Distance CA = \(d – x\)
Distance CB = \(d + x\)
Step 1: Calculate the Potential Energy
This configuration is equivalent to two stored energy components (left and right gaps). Whether C is a conductor or a uniform dielectric slab with fixed charge, the force can be derived from the energy of the fields.
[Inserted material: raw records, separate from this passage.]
(* ===== verification/BrokerSteps.v ===== *)
(** * Every event keeps the broker's invariant

    Messages on any connection, idle turns, slots opened and closed, and the
    stop: the buffers of all clients and those waiting for the GPU stay apart,
    every client's accounts stay exact, and the staging memory stays accounted
    for. *)

From Stdlib Require Import ZArith List Bool Lia Sorting.Permutation RelationClasses Morphisms.
From S2P Require Import Prelude Bytes BrokerProtocol HostRange BrokerState BrokerMemory BrokerFences BrokerLogic BrokerOrder BrokerBuffers.
From S2P Require Import BrokerInvariant BrokerRequests BrokerServe BrokerRun BrokerSession.
Import ListNotations.
Open Scope Z_scope.
Open Scope broker_scope.

Definition slot_buffers (slot : option Slot) : list Buffer :=
  match slot with Some sl => c_buffers (k_client (sl_connection sl)) | None => [] end.

Definition all_buffers (b : Broker) : list Buffer := flat_map slot_buffers (br_clients b).

(** The fields a client sends are of their width. *)
Definition event_ok (e : Event) : Prop :=
  match e with Says _ _ _ _ m => is_u64 (m_bytes m) /\ is_u64 (m_arg0 m) | _ => True end.

Section Steps.
Context {W : Type} {P : Platform W} (Law : lawful P) (cf : Config) (Hlimit : 0 <= cf_host_limit cf <= 2 ^ 32).

(** An open slot's client, after at most [n] events. *)
Definition slot_ok (n : Z) (slot : option Slot) : Prop :=
  match slot with Some sl => connection_ok cf n (sl_connection sl) | None => True end.

(** ** Lists of slots *)

Lemma slots_mid l1 slot l2 : Permutation (flat_map slot_buffers (l1 ++ slot :: l2)) (slot_buffers slot ++ flat_map slot_buffers (l1 ++ l2)).
Proof. rewrite !flat_map_app. cbn. rewrite !app_assoc. apply Permutation_app_tail, Permutation_app_comm. Qed.

(** The invariant with the slot at hand in front. *)
Lemma broker_slot b l1 slot l2 w (s : Shared W) : br_clients b = l1 ++ slot :: l2 ->
  broker_at (all_buffers b) w s <-> broker_at (slot_buffers slot ++ flat_map slot_buffers (l1 ++ l2)) w s.
Proof.
  intros E. unfold all_buffers. rewrite E. split; apply broker_perm; [|symmetry]; apply slots_mid.
Qed.

Lemma slot_ok_more n n' slot : n <= n' -> slot_ok n slot -> slot_ok n' slot.
Proof. destruct slot as [sl|]; cbn; [|auto]. intros L (A & B & C). split; [exact A|]. split; [exact B|lia]. Qed.

(** ** Slots opened *)

Lemma mem_free_buffers e l (s : Shared W) : Forall (fun b => b = no_buffer) e -> mem_ok l s -> mem_ok (e ++ l) s.
Proof.
  intros F [A B C D E]. assert (Bl : forall i, blocks i (e ++ l) = blocks i l).
  { intros i. unfold blocks. rewrite filter_app, map_app. fold (blocks i e). rewrite (blocks_empty i e F). reflexivity. }
  constructor; rewrite ?Bl; try assumption. apply Forall_app. split; [|exact C]. eapply Forall_impl; [|exact F]. intros b -> X. discriminate.
Qed.

Lemma broker_free_buffers e outside w (s : Shared W) : Forall (fun b => b = no_buffer) e -> broker_at outside w s -> broker_at (e ++ outside) w s.
Proof.
  intros F [[(A & R) Q] V]. split; [|exact V]. split; [|exact Q]. split; [|exact R]. rewrite <- app_assoc. apply mem_free_buffers; assumption.
Qed.

(** The invariant of a step: [n] events so far. *)
Definition session_at (n : Z) (w : bool) (b : Broker) (s : Shared W) : Prop := broker_at (all_buffers b) w s /\ Forall (slot_ok n) (br_clients b).

Definition session_ok (n : Z) (b : Broker) (s : Shared W) : Prop := broker_ok (all_buffers b) s /\ Forall (slot_ok n) (br_clients b).

Lemma session_now n b s : session_ok n b s -> session_at n (s_wedged s) b s.
Proof. intros [A B]. split; [split; [exact A|reflexivity]|exact B]. Qed.

Lemma session_kept n w b : triple (broker_at (all_buffers b) w) (ret b) (fun b' s => Forall (slot_ok n) (br_clients b) -> session_ok n b' s).
Proof. apply triple_ret. intros s [H _] F. split; assumption. Qed.

Lemma session_more n n' b s : n <= n' -> session_ok n b s -> session_ok n' b s.
Proof. intros L [A B]. split; [exact A|]. eapply Forall_impl; [|exact B]. intros slot. apply slot_ok_more, L. Qed.

Lemma open_client_ok n w b pid : Forall (slot_ok n) (br_clients b) -> 0 <= n ->
  triple (broker_at (all_buffers b) w) (open_client b pid) (fun r s => session_ok n (snd r) s).
Proof.
  intros F Hn. assert (K : forall r, br_clients (snd r) = br_clients b -> triple (broker_at (all_buffers b) w) (ret r) (fun (r : Z * Z * Broker) s => session_ok n (snd r) s)).
  { intros r E. apply triple_ret. intros s [Hs _]. unfold session_ok, all_buffers. rewrite E. split; assumption. }
  pose proof (broker_quiet (W := W) (all_buffers b) w) as Q. unfold open_client. destruct (negb (br_started b)); [apply K; reflexivity|].
  destruct (first_slot _ _ _) as [i|] eqn:Fi; [|apply K; reflexivity]. destruct (negb _); [apply K; reflexivity|].
  eapply triple_bind; [apply triple_call, q_world, Q|intros [[mine theirs]|]; [|apply K; reflexivity]]. cbv zeta.
  eapply triple_bind; [apply triple_call, q_world, Q|intros started]. destruct started.
  - apply triple_ret. intros s Hs. cbn [snd].
    apply first_slot_some in Fi as (j & slot & -> & N & Free). destruct slot; [discriminate|]. cbn [Nat.add].
    destruct (set_slot_split _ _ _ (Some (open_slot (br_next_cookie b + 1) mine pid)) N) as (l1 & l2 & El & Es). rewrite Es.
    split.
    + eapply (broker_slot _ l1 _ l2); [reflexivity|]. apply (broker_slot b l1 None l2 w s El) in Hs. cbn [slot_buffers app] in Hs.
      apply broker_free_buffers; [apply new_client_free|exact Hs].
    + rewrite El in F. apply forall_mid in F as [_ F]. cbn [br_clients]. apply forall_mid. split; [|exact F]. cbn.
      destruct (new_client_ok cf pid (proj1 Hlimit)) as (A & B & C). split; [exact A|]. split; [exact B|]. cbn [k_client]. rewrite C. lia.
  - do 2 (eapply triple_bind; [apply triple_effect, q_world, Q|intros ?]). apply K. reflexivity.
Qed.

(** ** Messages *)

Lemma slot_split {A : Type} (l : list A) i a : nth_error l i = Some a ->
  exists l1 l2, l = l1 ++ a :: l2 /\ forall a', set_slot l i a' = l1 ++ a' :: l2.
Proof. intros N. apply nth_error_split in N as (l1 & l2 & -> & <-). exists l1, l2. split; [reflexivity|]. intros a'. induction l1; cbn; congruence. Qed.

Lemma says_ok n w b i present whole delivered m : Forall (slot_ok n) (br_clients b) -> n < 2 ^ 32 - 1 -> is_u64 (m_bytes m) -> is_u64 (m_arg0 m) ->
  triple (broker_at (all_buffers b) w) (step cf b (Says i present whole delivered m)) (fun b' s => session_ok (n + 1) b' s).
Proof.
  intros F Hn U1 U2. assert (K : triple (broker_at (all_buffers b) w) (ret b) (fun b' s => session_ok (n + 1) b' s)).
  { apply triple_ret. intros s [Hs _]. apply (session_more n); [lia|]. split; assumption. }
  cbn [step]. destruct (nth_error (br_clients b) i) as [[sl|]|] eqn:N; [|exact K..]. destruct (_ && _); [exact K|].
  destruct (slot_split _ _ _ N) as (l1 & l2 & El & Es). pose proof F as F'. rewrite El in F'. apply forall_mid in F' as [Fs F'].
  eapply triple_bind.
  - eapply triple_conseq; [apply (serve_ok Law cf Hlimit (flat_map slot_buffers (l1 ++ l2)) (serving sl present) w whole delivered m n Fs Hn U1 U2)| |
      intros r s; exact (fun x => x)].
    intros s Hs. apply (broker_slot b l1 (Some sl) l2 w s El) in Hs. exact Hs.
  - intros [k out]. apply triple_ret. intros s [Hs Ck]. cbn [fst] in *. rewrite Es. split.
    + apply (broker_slot (with_clients b (l1 ++ Some (served sl present k) :: l2)) l1 (Some (served sl present k)) l2 (s_wedged s) s eq_refl).
      split; [exact Hs|reflexivity].
    + cbn [br_clients with_clients]. apply forall_mid. split; [exact Ck|]. eapply Forall_impl; [|exact F']. intros slot. apply slot_ok_more. lia.
Qed.

(** ** Slots closed *)

Lemma release_ranges_ok outside w ranges : triple (broker_at (W := W) outside w) (release_ranges ranges) (fun _ => broker_at outside w).
Proof.
  pose proof (broker_quiet (W := W) outside w) as Q. induction ranges as [|r ranges IH]; cbn [release_ranges]; [apply triple_ret; auto|].
  eapply triple_bind with (mid := fun _ => broker_at outside w); [|intros ?; exact IH].
  destruct (_ =? 0); [apply triple_ret; auto|apply triple_effect, q_world, Q].
Qed.

Lemma release_buffers_ok outside w buffers : triple (broker_at (W := W) (buffers ++ outside) w) (release_buffers buffers) (fun _ => broker_at outside w).
Proof.
  induction buffers as [|b buffers IH]; cbn [release_buffers]; [apply triple_ret; auto|].
  eapply triple_bind with (mid := fun _ => broker_at (buffers ++ outside) w); [|intros ?; exact IH].
  destruct (_ =? 0); [apply triple_ret; intros s Hs; apply (broker_drop b), Hs|].
  intros s Hs. apply (release_keeps b (buffers ++ outside) w); [|exact Hs].
  destruct Hs as [[([_ _ C _ _] & _) _] _]. inversion C; assumption.
Qed.

Lemma drop_all buffers outside w (s : Shared W) : broker_at (buffers ++ outside) w s -> broker_at outside w s.
Proof. induction buffers as [|b buffers IH]; intros H; [exact H|]. apply IH, (broker_drop b), H. Qed.

(** [broker_at] in some state of the GPU. *)
Lemma broker_now outside (s : Shared W) : broker_ok outside s -> broker_at outside (s_wedged s) s.
Proof. intros H. split; [exact H|reflexivity]. Qed.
The total energy \(U\) stored in the electric fields is given by the standard formula for a charge \(Q\) between two grounded plates: $$U(x) = \frac{Q^2}{2 C_{eq}}$$ However, for a fixed charge distribution (dielectric), we can also integrate the field energy density. The result for the force is identical to the conductor case. The equivalent capacitance \(C_{eq}\) of the two gaps in parallel is: $$C_{eq} = \frac{\epsilon_0 A}{d-x} + \frac{\epsilon_0 A}{d+x} = \epsilon_0 A \left( \frac{d+x + d-x}{d^2 – x^2} \right) = \frac{2d \epsilon_0 A}{d^2 – x^2}$$
Substituting this into the energy equation: $$U(x) = \frac{Q^2}{2 \left( \frac{2d \epsilon_0 A}{d^2 – x^2} \right)} = \frac{Q^2 (d^2 – x^2)}{4 d \epsilon_0 A}$$
Step 2: Calculate the Force
The electrostatic force \(F\) is the negative gradient of the potential energy with respect to the displacement \(x\): $$F = – \frac{dU}{dx}$$ $$F = – \frac{Q^2}{4 d \epsilon_0 A} \frac{d}{dx}(d^2 – x^2)$$ $$F = – \frac{Q^2}{4 d \epsilon_0 A} (-2x) = \frac{Q^2 x}{2 d \epsilon_0 A}$$
Since the derivative \(\frac{dU}{dx}\) is negative (energy decreases as x increases? No, energy is \( \propto d^2 – x^2 \), so energy decreases as x increases. The force acts in the direction that lowers potential energy. Shifting towards a plate reduces the system energy, so the force is attractive towards the nearer plate.